The Church of Jesus Christ of Latter-day Saints in the Isle of Man refers to the Church of Jesus Christ of Latter-day Saints (LDS Church) and its members in the Isle of Man.
As of 31 December 2022, The Church of Jesus Christ of Latter-day Saints reported 281 members in one congregation, the Douglas Ward, in the Isle of Man. In 2019, the Isle of Man had the 2nd most LDS Church members per capita in Europe, behind Portugal.
Despite their small numbers, Manx Mormons have a heritage going back over a hundred and fifty years, which is obscured by their tendency to emigrate to the US and by the LDS Church administering the Isle of Man as part of England, when it is not actually part of the United Kingdom.

==History==

The first missionaries from the Church of Jesus Christ of Latter Day Saints to proselyte in the British Isles arrived in 1837 but none reached the Isle of Man until John Taylor, Hiram Clark and William Mitchell travelled from Liverpool, England and landed at Douglas on 17 September 1840. Taylor rented the Wellington Rooms in Douglas and managed to draw large crowds to see him preach and debate with other preachers. By Christmas Day 1840 there were enough converts, 40, for the first Manx branch to be formed.

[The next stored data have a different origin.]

(** The arrays of a ledger language name every parameter its cost model
    consults: two parameter maps that agree on the names of the array give the
    same cost model, for the semantics variants the language can have, so a
    complete array leaves no price at its [i64::MAX] default. *)
Theorem arrays_are_complete (v : PlutusVersion) (pv : ProtocolVersion) (m1 m2 : gmap ParamName Z) :
  (∀ p, p ∈ ParamName_of v → param m1 p = param m2 p) →
  BuiltinCosts_new m1 (Semantics_new v pv) = BuiltinCosts_new m2 (Semantics_new v pv) ∧
  MachineCosts_new m1 = MachineCosts_new m2.
Proof.
  intros H. split.
  - unfold BuiltinCosts_new. generalize (param m1) (param m2) H. intros f1 f2 Hf.
    destruct v; cbn [Semantics_new]; repeat case_match; same_params Hf.
  - unfold MachineCosts_new. generalize (param m1) (param m2) H. intros f1 f2 Hf.
    destruct v; same_params Hf.
Qed.

Lemma arrays_are_complete_witness :
  let m := new_cost_map V1 DEFAULT_COST_MODEL_B_V1 in
  BuiltinCosts_new m SemB = BuiltinCosts_new (<[DivideIntegerCpuC00 := 7]> m) SemB.
Proof.
  apply (arrays_are_complete V1 PROTOCOL_VERSION_9 _ (<[DivideIntegerCpuC00 := 7]> (new_cost_map V1 DEFAULT_COST_MODEL_B_V1))).
  intros p Hp. unfold param. rewrite lookup_insert_ne; [done|]. intros <-. revert Hp.
  apply (bool_decide_eq_false (DivideIntegerCpuC00 ∈ ParamName_of V1)). vm_compute. reflexivity.
Defined.
(* ===== verification/Integer.v ===== *)
(** * Arbitrary-precision integers

    Models [amaru-uplc/src/integer.rs]: the operations the evaluator builds on
    the big-integer backend.  A backend integer is a [Z], a backend natural a
    non-negative [Z]; the loops written in [integer.rs] are modelled as they are. *)

From Stdlib Require Import Zpow_facts.
From S2P Require Import Prelude LedgerValue.

Definition MAX_BYTE_STRING_OUTPUT_LENGTH : Z := 8192.
Definition CARDANO_MAXIMUM_BITS : Z := 262143.

Definition is_negative (i : Z) : bool := i <? 0.
Definition is_zero (i : Z) : bool := i =? 0.
Definition is_greater_than (i bound : Z) : bool := bound <? i.
Definition unsigned_abs (i : Z) : Z := Z.abs i.

Definition fits_signed_range (i maximum_bits : Z) : bool :=
  let bits := integer_bits i in
  if bits <=? maximum_bits then true
  else if negb (bits =? maximum_bits + 1) || negb (is_negative i) then false
  else unsigned_abs i =? Z.shiftl 1 maximum_bits.

Definition fits_cardano_range (i : Z) : bool := fits_signed_range i CARDANO_MAXIMUM_BITS.

(** Backend division: truncated, and Euclidean. *)
Definition div_rem (a b : Z) : Z * Z := (Z.quot a b, Z.rem a b).
Definition rem_euclid (a b : Z) : Z := a mod Z.abs b.

Definition floor_div_mod (a divisor : Z) : Z * Z :=
  let '(quotient, remainder) := div_rem a divisor in
  if negb (is_zero remainder) && negb (Bool.eqb (is_negative a) (is_negative divisor))
  then (quotient - 1, remainder + divisor)
  else (quotient, remainder).

(** ** Bytes *)

(** The [n] low bytes of [v], least significant first ([to_le_bytes]). *)
Fixpoint le_bytes (n : nat) (v : Z) : list Z :=
  match n with O => [] | S n => v mod 256 :: le_bytes n (v / 256) end.

(** The machine words of a natural, least significant first ([as_words]). *)
Fixpoint as_words_from (fuel : nat) (v : Z) : list Z :=
  match fuel with
  | O => []
  | S fuel => if v =? 0 then [] else v mod 2 ^ 64 :: as_words_from fuel (v / 2 ^ 64)
  end.
Definition as_words (v : Z) : list Z := as_words_from (S (Z.to_nat (Z.log2 v))) v.

(** The loop of [to_unsigned_bytes_in]: copy words into the buffer, cutting the
    last one. *)
Fixpoint copy_words (words : list Z) (bytes : list Z) (offset byte_len : nat) : list Z :=
  match words with
  | [] => bytes
  | word :: words =>
      let written := ((offset + 8) `min` byte_len)%nat in
      let bytes :=
        if (offset <? written)%nat
        then take offset bytes ++ take (written - offset) (le_bytes 8 word) ++ drop written bytes
        else bytes in
      if (written =? byte_len)%nat then bytes else copy_words words bytes written byte_len
  end.

Definition to_unsigned_bytes_in (i : Z) (big_endian : bool) : list Z :=
  let byte_len := Z.to_nat ((integer_bits i + 7) / 8) in
  let bytes := copy_words (as_words (unsigned_abs i)) (replicate byte_len 0) 0 byte_len in
  if big_endian then reverse bytes else bytes.

Definition to_bytes_in (i : Z) (big_endian : bool) : option (list Z) :=
  if is_negative i then None else Some (to_unsigned_bytes_in i big_endian).

Definition rem_euclid_bytes (i divisor : Z) : list Z := to_unsigned_bytes_in (rem_euclid i divisor) true.

Definition from_be_bytes (bytes : list Z) : Z := foldl (λ acc b, 256 * acc + b) 0 bytes.
Definition from_le_bytes (bytes : list Z) : Z := foldr (λ b acc, b + 256 * acc) 0 bytes.

(** ** Number theory *)

(** The loop of [extended_gcd]. *)
Fixpoint extended_gcd_loop {E} (fuel : nat) (old_r r old_s s old_t t : Z) : exec E (Z * Z * Z) :=
  if is_zero r then Ok (unsigned_abs old_r, old_s, old_t)
  else
    match fuel with
    | O => OutOfFuel
    | S fuel =>
        let quotient := fst (div_rem old_r r) in
        extended_gcd_loop fuel r (old_r - quotient * r) s (old_s - quotient * s) t (old_t - quotient * t)
    end.
Definition extended_gcd {E} (self second : Z) : exec E (Z * Z * Z) :=
  extended_gcd_loop (3 + Z.to_nat (Z.log2 (Z.abs (self * second)))) self second 1 0 0 1.

(** The loop of [Natural::mod_pow]. *)
Fixpoint mod_pow_loop {E} (fuel : nat) (result self exponent modulus : Z) : exec E Z :=
  if exponent =? 0 then Ok result
  else
    match fuel with
    | O => OutOfFuel
    | S fuel =>
        let result := if Z.testbit exponent 0 then (result * self) mod modulus else result in
        mod_pow_loop fuel result ((self * self) mod modulus) (Z.shiftr exponent 1) modulus
    end.
Definition mod_pow {E} (self exponent modulus : Z) : exec E Z :=
  mod_pow_loop (S (Z.to_nat (Z.log2 exponent))) (1 mod modulus) self exponent modulus.

(** ** Correctness *)

Lemma integer_bits_spec i n : 0 <= n → integer_bits i <= n ↔ Z.abs i < 2 ^ n.
Proof.
  intros Hn. unfold integer_bits. case_bool.
  - subst. cbn. split; [|lia]. intros _. by apply Z.pow_pos_nonneg.
  - split; intros H; [apply Z.log2_lt_pow2; lia|]. apply Z.log2_lt_pow2 in H; lia.
Qed.

Lemma fits_signed_range_spec i n : 0 <= n → fits_signed_range i n = true ↔ - 2 ^ n <= i <= 2 ^ n - 1.
Proof.
  intros Hn. unfold fits_signed_range, is_negative, unsigned_abs. rewrite Z.shiftl_mul_pow2, Z.mul_1_l by done.
  pose proof (integer_bits_spec i n Hn). pose proof (integer_bits_spec i (n + 1) ltac:(lia)).
  rewrite Z.pow_add_r, Z.pow_1_r in * by lia.
  destruct (Z.leb_spec (integer_bits i) n); cbn; [split; [intros _; lia|done]|].
  destruct (Z.eqb_spec (integer_bits i) (n + 1)); cbn; [|split; [done|intros; exfalso; lia]].
  destruct (Z.ltb_spec i 0); cbn; [rewrite Z.eqb_eq; lia|]. split; [done|intros; exfalso; lia].
Qed.

Lemma floor_div_mod_spec a b : b ≠ 0 → floor_div_mod a b = (a / b, a mod b).
Proof.
  intros Hb. unfold floor_div_mod, div_rem, is_zero, is_negative.
  pose proof (Z.quot_rem a b Hb) as Hqr. pose proof (Z.rem_bound_abs a b Hb) as Hr.
  pose proof (Z.rem_sign_mul a b Hb) as Hs.
  set (q := Z.quot a b) in *. set (r := Z.rem a b) in *.
  destruct (Z.eqb_spec r 0) as [E|E]; cbn.
  - rewrite E in *. f_equal; [apply Z.div_unique_exact|apply Z.mod_unique with q]; lia.
  - assert ((a < 0 → r < 0) ∧ (0 <= a → 0 < r)) as [Hneg Hpos].
    { split; intros; [nia|]. destruct (Z.eq_dec a 0) as [->|]; [|nia]. exfalso. apply E. by apply Z.rem_0_l. }
    destruct (Z.ltb_spec a 0), (Z.ltb_spec b 0); cbn; f_equal;
      first [apply Z.div_unique with r; lia|apply Z.mod_unique with q; lia|
             apply Z.div_unique with (r + b); lia|apply Z.mod_unique with (q - 1); lia].
Qed.

(** *** Bytes *)

Definition is_byte_list (bs : list Z) : Prop := Forall (λ b, 0 <= b < 256) bs.

Lemma length_le_bytes n v : length (le_bytes n v) = n.
Proof. revert v. induction n; intros; cbn; auto. Qed.

Lemma le_bytes_bytes n v : is_byte_list (le_bytes n v).
Proof.
  revert v. induction n; intros; constructor; [|apply IHn]. apply Z.mod_pos_bound. lia.
Qed.

Lemma le_bytes_app n m v : le_bytes (n + m) v = le_bytes n v ++ le_bytes m (v / 256 ^ Z.of_nat n).
Proof.
  revert v. induction n as [|n IH]; intros v; [cbn; by rewrite Z.div_1_r|].
  cbn [le_bytes Nat.add app]. rewrite IH, Z.div_div by lia. do 3 f_equal.
  rewrite Nat2Z.inj_succ, Z.pow_succ_r by lia. done.
Qed.

Lemma le_bytes_0 n : le_bytes n 0 = replicate n 0.
Proof. induction n; [done|]. cbn [le_bytes replicate]. by rewrite Zmod_0_l, Zdiv_0_l, IHn. Qed.

Lemma take_le_bytes n m v : (n <= m)%nat → take n (le_bytes m v) = le_bytes n v.
Proof.
  intros H. replace m with (n + (m - n))%nat by lia. rewrite le_bytes_app.
  by rewrite take_app_length' by (by rewrite length_le_bytes).
Qed.
(** ** Third-party cryptography *)

(** Curve points and pairing results are opaque; [None] is an error of the
    library. *)
Class Crypto := {
  hash_sha2_256 : list Z → list Z;
  hash_sha3_256 : list Z → list Z;
  hash_blake2b_256 : list Z → list Z;
  hash_blake2b_224 : list Z → list Z;
  hash_keccak_256 : list Z → list Z;
  hash_ripemd_160 : list Z → list Z;
  hamming_weight : list Z → Z;
  ed25519_verify_strict : list Z → list Z → list Z → bool;
  secp256k1_public_key : list Z → option (list Z);
  secp256k1_signature_compact : list Z → option (list Z);
  secp256k1_message : list Z → option (list Z);
  secp256k1_verify_ecdsa : list Z → list Z → list Z → bool;
  secp256k1_xonly_public_key : list Z → option (list Z);
  secp256k1_schnorr_signature : list Z → option (list Z);
  secp256k1_verify_schnorr : list Z → list Z → list Z → bool;
  scalar_from_bendian : list Z → list Z;
  p1_uncompress : list Z → option (list Z); p2_uncompress : list Z → option (list Z);
  p1_in_g1 : list Z → bool; p2_in_g2 : list Z → bool;
  p1_compress : list Z → list Z; p2_compress : list Z → list Z;
  p1_add_or_double : list Z → list Z → list Z; p2_add_or_double : list Z → list Z → list Z;
  p1_is_equal : list Z → list Z → bool; p2_is_equal : list Z → list Z → bool;
  p1_is_inf : list Z → bool; p2_is_inf : list Z → bool;
  p1_cneg : list Z → list Z; p2_cneg : list Z → list Z;
  p1_mult : list Z → list Z → Z → list Z; p2_mult : list Z → list Z → Z → list Z;
  p1_affines_mult : list (list Z) → list Z → Z → list Z;
  p2_affines_mult : list (list Z) → list Z → Z → list Z;
  hash_to_g1 : list Z → list Z → list Z; hash_to_g2 : list Z → list Z → list Z;
  miller_loop : list Z → list Z → list Z;
  fp12_mul : list Z → list Z → list Z;
  fp12_finalverify : list Z → list Z → bool }.
Lemma integer_to_byte_string_err (e : bool) size input : 0 <= size →
  input < 0 ∨ (size = 0 ∧ 8 * MAX_BYTE_STRING_OUTPUT_LENGTH <= integer_log2 input) ∨ (size ≠ 0 ∧ (Z.to_nat size < byte_len input)%nat) →
  ∃ err, integer_to_byte_string e size input = Err err.
Proof.
  intros Hs Hcase. unfold integer_to_byte_string, is_zero, to_bytes_in, is_negative.
  destruct (_ && _) eqn:Hbig; [by eexists|]. destruct (Z.ltb_spec input 0); [by eexists|].
  rewrite to_unsigned_bytes_eq by done.
  assert (length (if e then reverse (le_bytes (byte_len input) input) else le_bytes (byte_len input) input) = byte_len input) as Hlen.
  { destruct e; by rewrite ?length_reverse, length_le_bytes. }
  rewrite !Hlen. destruct Hcase as [|[[-> Hbits]|[Hne Hlt]]]; [lia| |].
  - rewrite Z.eqb_refl in Hbig. cbn [andb] in Hbig. bool_to_prop. lia.
  - destruct (Z.eqb_spec input 0) as [->|]; [change (byte_len 0) with 0%nat in Hlt; lia|]. destruct (Z.eqb_spec size 0); [lia|]. cbn [negb andb].
    destruct (Z.ltb_spec size (Z.of_nat (byte_len input))); [by eexists|lia].
Qed.

(** [integerToByteString] and [byteStringToInteger] are inverse: a conversion
    that succeeds yields bytes, as many as asked for (or as needed, for width 0),
    that read back as the integer, in either byte order; it fails exactly on
    negative integers, on widths too small, and on results above the maximum; and
    every byte string is the conversion of the integer it reads as. *)
Theorem integer_bytes_roundtrip (endianness : bool) (size input : Z) (bytes : list Z) :
  0 <= size → Forall is_byte bytes →
  match integer_to_byte_string endianness size input with
  | Ok bs => 0 <= input ∧ Forall is_byte bs ∧ bytes_to_integer endianness bs = input ∧ length bs = width size input
  | Err _ => input < 0 ∨ (size = 0 ∧ 8 * MAX_BYTE_STRING_OUTPUT_LENGTH <= integer_log2 input) ∨
             (size ≠ 0 ∧ (Z.to_nat size < byte_len input)%nat)
  | _ => False
  end ∧
  integer_to_byte_string endianness (Z.of_nat (length bytes)) (bytes_to_integer endianness bytes) = Ok bytes.
Proof.
  intros Hs Hbytes. split.
  - destruct (decide (input < 0 ∨ (size = 0 ∧ 8 * MAX_BYTE_STRING_OUTPUT_LENGTH <= integer_log2 input) ∨
      (size ≠ 0 ∧ (Z.to_nat size < byte_len input)%nat))) as [Hbad|Hgood].
    { destruct (integer_to_byte_string_err endianness size input Hs Hbad) as [err ->]. exact Hbad. }
    assert (0 <= input) as Hi by (destruct (decide (input < 0)); [tauto|lia]).
    rewrite integer_to_byte_string_eq; [|done|done| |].
    2: { intros H0. destruct (decide (8 * MAX_BYTE_STRING_OUTPUT_LENGTH <= integer_log2 input)); [tauto|lia]. }
    2: { intros H0. destruct (decide (Z.to_nat size < byte_len input)%nat); [tauto|lia]. }
    split; [done|]. rewrite bytes_to_integer_reverse.
    assert (0 <= input < 256 ^ Z.of_nat (width size input)) as Hw.
    { split; [done|]. pose proof (byte_len_bound input). rewrite Z.abs_eq in * by done. unfold width. case_bool; [done|].
      eapply Z.lt_le_trans; [eassumption|]. apply Z.pow_le_mono_r; [lia|]. assert (¬ (Z.to_nat size < byte_len input)%nat) by tauto. lia. }
    rewrite from_le_bytes_le by done. split; [|split; [done|]].
    + destruct endianness; [apply Forall_reverse|]; apply le_bytes_bytes.
    + destruct endianness; by rewrite ?length_reverse, length_le_bytes.
  - set (l := if endianness then reverse bytes else bytes).
    assert (Forall is_byte l) as Hl by (unfold l; destruct endianness; [by apply Forall_reverse|done]).
    assert (length l = length bytes) as Hlen by (unfold l; destruct endianness; [apply length_reverse|done]).
    assert (bytes = if endianness then reverse l else l) as Hb
      by (unfold l; destruct endianness; [by rewrite reverse_involutive|done]).
    pose proof (from_le_bytes_nonneg l Hl) as Hr. rewrite Hb at 1 2. rewrite bytes_to_integer_reverse.
    assert ((byte_len (from_le_bytes l) <= length l)%nat) as Hw by (by apply byte_len_le).
    rewrite <- Hb, <- Hlen. rewrite integer_to_byte_string_eq; [|lia|lia| |intros; lia].
    2: { intros H0. assert (l = []) as -> by (apply nil_length_inv; lia). vm_compute. reflexivity. }
    f_equal. assert (width (Z.of_nat (length l)) (from_le_bytes l) = length l) as ->.
    { unfold width. case_bool; lia. }
    by rewrite le_bytes_from_le.
Qed.

Lemma integer_bytes_roundtrip_witness :
  integer_to_byte_string true (Z.of_nat (length [1; 2])) (bytes_to_integer true [1; 2]) = Ok [1; 2].
Proof. apply (integer_bytes_roundtrip true 4 258 [1; 2]); [lia|repeat constructor; lia]. Defined.

(** ** Reification of values *)

(** Terms whose free variables are among the [n] innermost binders. *)
Fixpoint closed_at (n : Z) (t : Term) : Prop :=
  match t with
  | Var i => 1 <= i <= n
  | Lambda _ body => closed_at (n + 1) body
  | Delay body | Force body => closed_at n body
  | Apply f a => closed_at n f ∧ closed_at n a
  | Case t branches => closed_at n t ∧ foldr (λ t P, closed_at n t ∧ P) True branches
  | Constr _ fields => foldr (λ t P, closed_at n t ∧ P) True fields
  | Constant_ _ | Builtin _ | Error => True
  end.

(** Terms without [constr] and [case]. *)
Fixpoint plain (t : Term) : Prop :=
  match t with
  | Lambda _ body | Delay body | Force body => plain body
  | Apply f a => plain f ∧ plain a
  | Case _ _ | Constr _ _ => False
  | Var _ | Constant_ _ | Builtin _ | Error => True
  end.

Fixpoint env_len (env : Env) : Z := match env with EnvEmpty => 0 | EnvCons _ next => 1 + env_len next end.

(** Values whose closures bind all the variables of their bodies, and have plain
    bodies when [only_plain]. *)
Fixpoint value_closed (only_plain : bool) (v : Value) : Prop :=
  match v with
  | VCon _ => True
  | VLambda _ body env => closed_at (env_len env + 1) body ∧ (only_plain = true → plain body) ∧ env_closed only_plain env
  | VDelay body env => closed_at (env_len env) body ∧ (only_plain = true → plain body) ∧ env_closed only_plain env
  | VBuiltin args _ _ | VConstr _ args => foldr (λ v P, value_closed only_plain v ∧ P) True args
  end
with env_closed (only_plain : bool) (env : Env) : Prop :=
  match env with
  | EnvEmpty => True
  | EnvCons data next => value_closed only_plain data ∧ env_closed only_plain next
  end.

Lemma closed_at_mono t : ∀ n m, n <= m → closed_at n t → closed_at m t.
Proof.
  induction t as [i|p t IH|f a IHf IHa|t IH|t IH|t bs IHt IHbs|tag fs IHfs|c|f|] using Term_ind';
    intros n m Hnm; cbn; eauto; try lia.
  - apply IH. lia.
  - intros [? ?]. eauto.
  - intros [Ht Hbs]. split; [eauto|]. clear Ht IHt. induction IHbs; cbn in *; [done|]. destruct Hbs. eauto.
  - intros Hfs. induction IHfs; cbn in *; [done|]. destruct Hfs. eauto.
Qed.

Lemma with_env_closed t : ∀ n ds, 0 <= n → plain t → Forall (closed_at 0) ds → closed_at (n + Z.of_nat (length ds)) t →
  closed_at n (with_env n ds t).
Proof.
  induction t as [i|p t IH|f a IHf IHa|t IH|t IH| | | | |] using Term_ind'; intros n ds Hn Hp Hds Ht; cbn in *; try done; auto.
  - case_bool; [cbn; lia|]. destruct (lookup_lt_is_Some_2 ds (Z.to_nat (i - n - 1)) ltac:(lia)) as [d Hd]. rewrite Hd.
    apply (closed_at_mono d 0); [lia|]. rewrite Forall_lookup in Hds. eauto.
  - apply IH; auto; [lia|]. by replace (n + 1 + Z.of_nat (length ds)) with (n + Z.of_nat (length ds) + 1) by lia.
  - destruct Hp, Ht. auto.
Qed.

Lemma env_as_terms_len env : Z.of_nat (length (env_as_terms env)) = env_len env.
Proof. induction env as [|v env IH]; cbn; [done|]. lia. Qed.

Lemma foldl_apply_closed ts t : closed_at 0 t → Forall (closed_at 0) ts → closed_at 0 (foldl (λ term arg, Apply term arg) t ts).
Proof. intros Ht Hts. revert t Ht. induction Hts; intros t Ht; cbn; [done|]. apply IHHts. by split. Qed.

Lemma iter_force_closed n t : closed_at 0 t → closed_at 0 (Nat.iter n Force t).
Proof. intros Ht. by induction n. Qed.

The missionaries were known as "dippers" from their full-immersion baptism. A poem, The Mormonites' Address to the Manxies was published in Mona's Herald in April 1841 satirising them:

Hear, oh, ye undipt wretches, hear,
If ye in glory would appear, -
If ye be saved, ye must revere
The saints of the Missouri.

By July 1856 emigration to the Salt Lake area of Utah had so depleted the conference overseeing the island that it was closed and merged with the Liverpool conference in England. At the same time opposition to Latter-day Saints on the island was intensifying and, in August 1857, two missionaries trying to deliver lectures on the Book of Mormon had to close the meeting due to a large crowd threatening violence who proceeded to follow them back to their lodgings.

When John Caine, a native of the Isle of Man who had emigrated to Utah in the 1850s, came to the island as missionary in 1875 he could only find 3 church members on the whole island.

Beginning in the 1950s emigration to the United States began to be discouraged and local congregations began to proliferate.

There is currently one chapel and one ward on the Isle of Man, based in suburban Douglas.

==Missions==
The nation of the Isle of Man does not have its own mission and is served by an English mission instead.

Four of the five British Isles missions are based in England.

==Temples==
There are no LDS temples on the Isle of Man and it is served by the Preston England Temple.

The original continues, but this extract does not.